§ **Exercise instructions**
Exactly the lines from the one containing "(** The stack, innermost" through the end of the entries, both ends included, are to be output.

-- Opening Marker --

(** * Blue Eye drop-cam mission controller (blue_eye_v10.ino)

    A shallow embedding of the Arduino sketch: the sketch's functions become
    computations over an explicit [World] (clock, devices, SD card, event
    trace) driven by an [Env] oracle for everything the hardware decides
    (sensor readings, switch polls, connection attempts, SD card). *)

From Stdlib Require Import ZArith String Lia Bool.
From Stdlib Require Import Floats.SpecFloat.
From stdpp Require Import base list numbers strings.

Local Open Scope string_scope.
Local Open Scope list_scope.
Local Open Scope Z_scope.

(** ** Constants of the sketch *)

Definition oneMinute : Z := 60000.

Definition LEDstatus : Z := 0.
Definition LEDmagswitch : Z := 1.
Definition LEDwifi : Z := 2.
Definition DHTPin : Z := 3.
Definition chipSelect : Z := 4.
Definition lightsPin : Z := 5.
Definition magswitchPin : Z := 6.
Definition burnwirePin : Z := 7.

Definition localPort : Z := 7.
Definition broadCastIp : list Z := [10; 5; 5; 9].
Definition remote_MAC_ADD : list Z := [0xf6; 0xdd; 0x9e; 0x82; 0x7d; 0x4e].
Definition wolPort : Z := 9.
Definition host : string := "10.5.5.9".
Definition httpPort : Z := 80.

(** The status codes of WiFiNINA that the sketch names. *)
Definition WL_IDLE_STATUS : Z := 0.
Definition WL_CONNECTED : Z := 3.
Definition WL_NO_SHIELD : Z := 255.
(** ** The tree behind an array of references *)

(** What a reader of the returned array sees when following references:
    a directory with its level and children, or a link with its target. *)
#[local] Unset Elimination Schemes.
Inductive Node : Type :=
| Directory (title : string) (level : Z) (children : list Node)
| Link (title : string) (target : string).
#[local] Set Elimination Schemes.

Fixpoint reify (fuel : nat) (h : Heap) (r : ref) : option Node :=
  match fuel with
  | 0 => None
  | S fuel' =>
      match h !! r with
      | Some (DirectoryItem t lv cs) =>
          ns ← mapM (reify fuel' h) cs; Some (Directory t lv ns)
      | Some (BookmarkItem t l) => Some (Link t l)
      | None => None
      end
  end.

(** Deep view of an array of references; no path without a cycle is longer
    than the store. *)
Definition forest (h : Heap) (roots : list ref) : option (list Node) :=
  mapM (reify (length h) h) roots.

(** [within m n]: node [m] occurs in the tree [n], at any depth. *)
Inductive within (m : Node) : Node -> Prop :=
| within_here : within m m
| within_child t lv cs c :
    c ∈ cs -> within m c -> within m (Directory t lv cs).

(** Every directory below a directory has a strictly greater level. *)
Definition deeper_than (lv : Z) (n : Node) : bool :=
  match n with
  | Directory _ lv' _ => (lv <? lv')%Z
  | Link _ _ => true
  end.

Fixpoint level_monotonic (n : Node) : bool :=
  match n with
  | Directory _ lv ns =>
      forallb (fun c => deeper_than lv c && level_monotonic c) ns
  | Link _ _ => true
  end.

(** ** Abstract view of a state

    At any moment the tree under construction splits into the subtrees that
    are finished and the directories that are still open.  The store and the
    two arrays of a [Closure] are read back as such a split; the definitions
    below are what the callbacks do when seen through that reading. *)

Record Frame : Type := mkFrame {
  ftitle : string;
  flevel : Z;
  fdone : list Node }.

(** [zopen] lists the open directories, innermost first. *)
Record Zipper : Type := mkZipper {
  zroots : list Node;
  zopen : list Frame }.

Definition close (f : Frame) : Node :=
  Directory (ftitle f) (flevel f) (fdone f).

Definition zattach (n : Node) (z : Zipper) : Zipper :=
  match zopen z with
  | [] => mkZipper (zroots z ++ [n]) []
  | f :: fs =>
      mkZipper (zroots z) (mkFrame (ftitle f) (flevel f) (fdone f ++ [n]) :: fs)
  end.

Definition zpop (z : Zipper) : Zipper :=
  match zopen z with
  | [] => z
  | f :: fs => zattach (close f) (mkZipper (zroots z) fs)
  end.

Lemma zattach_length n z : length (zopen (zattach n z)) = length (zopen z).
Proof. unfold zattach. by destruct (zopen z). Qed.

Lemma zpop_length z f fs :
  zopen z = f :: fs -> length (zopen (zpop z)) = length fs.
Proof. intros E. unfold zpop. rewrite E. by rewrite zattach_length. Qed.

Equations? zpop_while (lv : Z) (z : Zipper) : Zipper
  by wf (length (zopen z)) lt :=
  zpop_while lv z with inspect (zopen z) => {
    | exist _ [] _ := z;
    | exist _ (f :: fs) Hz with (lv <=? flevel f)%Z => {
        | true := zpop_while lv (zpop z);
        | false := z } }.
Proof.
  rewrite (zpop_length _ _ _ Hz), Hz. simpl; lia.
Qed.

Definition zheading (text : string) (lv : Z) (z : Zipper) : Zipper :=
  let z1 := zpop_while lv z in
  mkZipper (zroots z1) (mkFrame text lv [] :: zopen z1).

Definition zlink (href text : string) (z : Zipper) : Zipper :=
  zattach (Link text href) z.

Definition zstep (z : Zipper) (c : RendererCall) : Zipper :=
  match c with
  | CallHeading text lv => zheading text lv z
  | CallLink href _ text => zlink href text z
  end.

Definition zrun (cs : list RendererCall) (z : Zipper) : Zipper :=
  fold_left zstep cs z.

(** Closing whatever is still open gives the finished tree. *)
Definition zclose_all (z : Zipper) : Zipper :=
  Nat.iter (length (zopen z)) zpop z.

Definition build (cs : list RendererCall) : list Node :=
  zroots (zclose_all (zrun cs (mkZipper [] []))).

(** ** Reading a state back as a zipper *)

(** [repr h lim r n]: in store [h], reference [r] is the root of the finished
    subtree [n]; every object of the subtree lies at or after [r] and before
    [lim], children after their parent. *)
#[local] Unset Elimination Schemes.
Inductive repr (h : Heap) (lim : nat) : ref -> Node -> Prop :=
| repr_link r t l :
    r < lim ->
    h !! r = Some (BookmarkItem t l) ->
    repr h lim r (Link t l)
| repr_dir r t lv cs ns :
    r < lim ->
    h !! r = Some (DirectoryItem t lv cs) ->
    Forall (lt r) cs ->
    Forall2 (repr h lim) cs ns ->
    repr h lim r (Directory t lv ns).
#[local] Set Elimination Schemes.

(** An open directory [s]: its finished children, followed by the open
    child [o] (if any); all of them before [lim]. *)
Definition frame_ok (h : Heap) (base : nat) (o : list ref) (lim : nat)
    (s : ref) (f : Frame) : Prop :=
  base <= s /\ s < lim /\
  exists cs,
    h !! s = Some (DirectoryItem (ftitle f) (flevel f) (cs ++ o)) /\
    Forall (lt s) cs /\
    Forall2 (repr h lim) cs (fdone f).

(** The stack, innermost directory first, against the open frames; at the
    bottom, the array [bookmarks] against the finished roots. *)
Fixpoint chain (h : Heap) (base : nat) (bm : list ref) (roots : list Node)
    (o : list ref) (lim : nat) (tstack : list ref) (frames : list Frame)
    : Prop :=
  match tstack, frames with
  | [], [] =>
      exists rcs,
        bm = rcs ++ o /\ Forall (le base) rcs /\ Forall2 (repr h lim) rcs roots
  | s :: tstack', f :: frames' =>
      frame_ok h base o lim s f /\ chain h base bm roots [s] s tstack' frames'
  | _, _ => False
  end.

Record Inv (h0 : Heap) (st : Closure) (z : Zipper) : Prop := mkInv {
  inv_heap : exists ext, heap st = h0 ++ ext;
  inv_chain : exists tstack,
    directoryStack st = rev tstack /\
    chain (heap st) (length h0) (bookmarks st) (zroots z) []
      (length (heap st)) tstack (zopen z) }.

-- Closing Marker --

§ **Exercise output**
(** The stack, innermost directory first, against the open frames; at the
    bottom, the array [bookmarks] against the finished roots. *)
Fixpoint chain (h : Heap) (base : nat) (bm : list ref) (roots : list Node)
    (o : list ref) (lim : nat) (tstack : list ref) (frames : list Frame)
    : Prop :=
  match tstack, frames with
  | [], [] =>
      exists rcs,
        bm = rcs ++ o /\ Forall (le base) rcs /\ Forall2 (repr h lim) rcs roots
  | s :: tstack', f :: frames' =>
      frame_ok h base o lim s f /\ chain h base bm roots [s] s tstack' frames'
  | _, _ => False
  end.

Record Inv (h0 : Heap) (st : Closure) (z : Zipper) : Prop := mkInv {
  inv_heap : exists ext, heap st = h0 ++ ext;
  inv_chain : exists tstack,
    directoryStack st = rev tstack /\
    chain (heap st) (length h0) (bookmarks st) (zroots z) []
      (length (heap st)) tstack (zopen z) }.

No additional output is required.